I orderd a KNN air filter and cold air intake , has enybody instaled one their selv's , and should it help me with my gass bill driving on the beach ?

and my buddy is trying to get me a used supper charger, has enyone had one , and is it for speed or torq



thanks
Matt


----------



## AbuMike (Sep 3, 2007)

Cold air intake is a good move, but the K&N wet filter is not for the beach. The super charger (ie: blower) will not do much for you at low RPM as in beach driving but it will sound really cool on the road when you get it wound up.


----------



## basstardo (Jun 5, 2006)

AirDown is right on. A SC won't help much at low RPM's because the screws turn faster as the engine RPM's increase. You won't be pushing much boost at low RPM's. The install for the intake is cake if you understand righty tighty left loosey. As for your gas bill, the SC is really going to suck it. Nearly all SC kits require high octane feul (premium or higher) depending on how the engine timing is modified. A friend of mine had a Ford V-10 with a Kenne Bell, and it would flat out smoke 'em, but only to the next gas station.


----------



## stonemason (Aug 4, 2006)

do you really need the the extra power at the expense of making your truck super unreliable?


----------



## matt anderson (Jan 29, 2006)

AirDown said:


> Cold air intake is a good move, but the K&N wet filter is not for the beach.
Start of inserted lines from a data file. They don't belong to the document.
(* ===== verification/Modes.v ===== *)
(** Stream modes of a block cipher: crypto/fipsmodule/modes/ctr.c, ofb.c and
    cfb.c, with [CRYPTO_xor16] of modes/internal.h.

    The block function ([block128_f] with its key) is a parameter, as it is in
    the code. The output may be the input buffer: every byte is read before it is
    written, so the functions are modelled on byte strings. The reference for
    each mode is a machine that takes one byte at a time; since it does not know
    where a call ends, being equal to it makes the results independent of how
    the data is cut into calls. *)

From S2P Require Import Prelude Cbs Words.

(** * The code *)

(** Two words of eight bytes. *)
Definition CRYPTO_xor16 (a b : list Z) : list Z :=
  CRYPTO_store_word_le (Z.lxor (CRYPTO_load_word_le a) (CRYPTO_load_word_le b)) ++
  CRYPTO_store_word_le (Z.lxor (CRYPTO_load_word_le (zdrop 8 a)) (CRYPTO_load_word_le (zdrop 8 b))).

(** The loop that adds [c] to the first [n] bytes of a big-endian counter. *)
Fixpoint inc_loop (n : nat) (c : Z) (counter : list Z) : list Z :=
  match n with
  | O => counter
  | S n =>
      let c := u32 (c + znth counter (Z.of_nat n)) in
      inc_loop n (Z.shiftr c 8) (zsplice counter (Z.of_nat n) [u8 c])
  end.

Definition ctr128_inc (counter : list Z) : list Z := inc_loop 16 1 counter.
Definition ctr96_inc (counter : list Z) : list Z := inc_loop 12 1 counter.

(** [while (n && len)]: the output, the rest of the input and [n]. *)
Fixpoint use_rest (inp buf : list Z) (n : Z) : list Z * list Z * Z :=
  match inp with
  | [] => ([], [], n)
  | x :: rest =>
      if n =? 0 then ([], inp, n)
      else
        let '(out, rest, n') := use_rest rest buf ((n + 1) mod 16) in
        (Z.lxor x (znth buf n) :: out, rest, n')
  end.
The super charger (ie: blower) will not do much for you at low RPM as in beach driving but it will sound really cool on the road when you get it wound up.


yep, I can tell the change, she's got a lil more oomf wen i take off,im holdin off on the supper chargger, my buddy found a 360 in a dodge at the junk yard


----------



## dsurf (Aug 5, 2003)

Added one to my GMC Sierra....that, coupled with Borla catback system (air in, air out) gave me slightly better highway mileage, but certainly not 4W on beach driving.....I would not expect a K&N intake alone to enhance mileage on highway or beach. The biggest boost I got was with HP..


----------



## EJ20 (Aug 12, 2008)

sometimes adding a sc you need to upgrade injectors , fuel pump some sort of engine management and a tune. depending on how much boost your gonna run you could play with the pulley too. it will give hp and tq. your really not gonna gain gas mileage and with the sc you actually lose some gas mileage but they are fun good luck.


----------



## Kwesi W. (Apr 14, 2006)

Not sure I agree.... I have a cold Air Intake System on my Durango Hemi, and have not had a problem. I put 40,000 miles on my truck since the installation.. I was concerned about sand getting past the filter, but soon learned that wouldn't be a problem. I see more of a difference on rouad trips, but it has a lot to do with my heavy foot..




stupidjet said:


> do you really need the the extra power at the expense of making your truck super unreliable?


----------



## NTKG (Aug 16, 2003)

any kind of Forced Induction will reduce gas milage unless you somehow start driving like grandma and drive in vaccum all the time. also with any kind of FI it would NOT be a good idea to just bolt on a unit. Upgrades in plugs, wires, some head work, injectors, lines, mapping, timing etc and really a whole new ecu is required to make it run smoothly and not prematurely kill your motor and tranny. A supercharger is silly in that you break a belt your done!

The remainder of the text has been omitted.